ASSIGNED TASK » Look through the material beneath and copy each line with the word "tocks".
┏━━
Lemma one_tock_ok t n :
  node_ok n -> tock_fine t ->
  exists r n', one_tock t n = Done (r, n') /\ node_ok n' /\ max_of n' = max_of n /\
    forall hh info, sum_list_with (weight (max_of n)) (tocks hh info (cont_of r))
        < weight (max_of n) t /\ Forall tock_fine (tocks hh info (cont_of r)).
Proof.
  intros [Hh H1] Ht. unfold max_of. destruct t as [to m|to m|to m|p]; simpl.
  - destruct (connection_lost_cont to (membership n) Hh H1) as (t & h & El & Hh' & Hp & Hw).
    destruct (connection to [] (world n)) as [[c|] w].
    + destruct (send_rpc c m w) as [[] w'].
      * do 2 eexists. split; [done|]. split_and!; try done. intros; split; [simpl; lia|constructor].
      * rewrite El. simpl. do 2 eexists. split; [done|].
        split_and!; simpl; [by split; simpl; rewrite ?Hp|by rewrite Hp|].
        intros hh info. destruct (Hw hh info). split; [lia|done].
    + rewrite El. simpl. do 2 eexists. split; [done|].
      split_and!; simpl; [by split; simpl; rewrite ?Hp|by rewrite Hp|].
      intros hh info. destruct (Hw hh info). split; [lia|done].
  - destruct (try_connect_and_send to m n) as [[] n1] eqn:E; apply try_connect_membership in E;
      do 2 eexists; (split; [done|]); split_and!; try (split; simpl; rewrite ?E; done);
      simpl; rewrite ?E; try done; intros; split; [lia|constructor|lia|constructor].
  - destruct (try_connect_and_send to m n) as [[] n1] eqn:E; apply try_connect_membership in E.
    + destruct (connection_established_cont (to_partial to) (membership n1))
        as (t & h & -> & Hh' & Hp & Hw); [by rewrite E|done|]. simpl.
      do 2 eexists. split; [done|]. simpl. rewrite E in Hp.
      split_and!; [by split; simpl; rewrite ?Hp|by rewrite Hp|].
      intros hh info. destruct (Hw (p_max_active (h_params (membership n))) hh info).
      split; [lia|done].
    + do 2 eexists. split; [done|]. rewrite E. split_and!; [by split; rewrite E|done|].
      intros; split; [simpl; lia|constructor].
  - do 2 eexists. split; [done|]. split_and!; try done. intros; split; [simpl; lia|constructor].
Qed.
┗━━
SOLUTION FOR THIS EXERCISE »
    forall hh info, sum_list_with (weight (max_of n)) (tocks hh info (cont_of r))
        < weight (max_of n) t /\ Forall tock_fine (tocks hh info (cont_of r)).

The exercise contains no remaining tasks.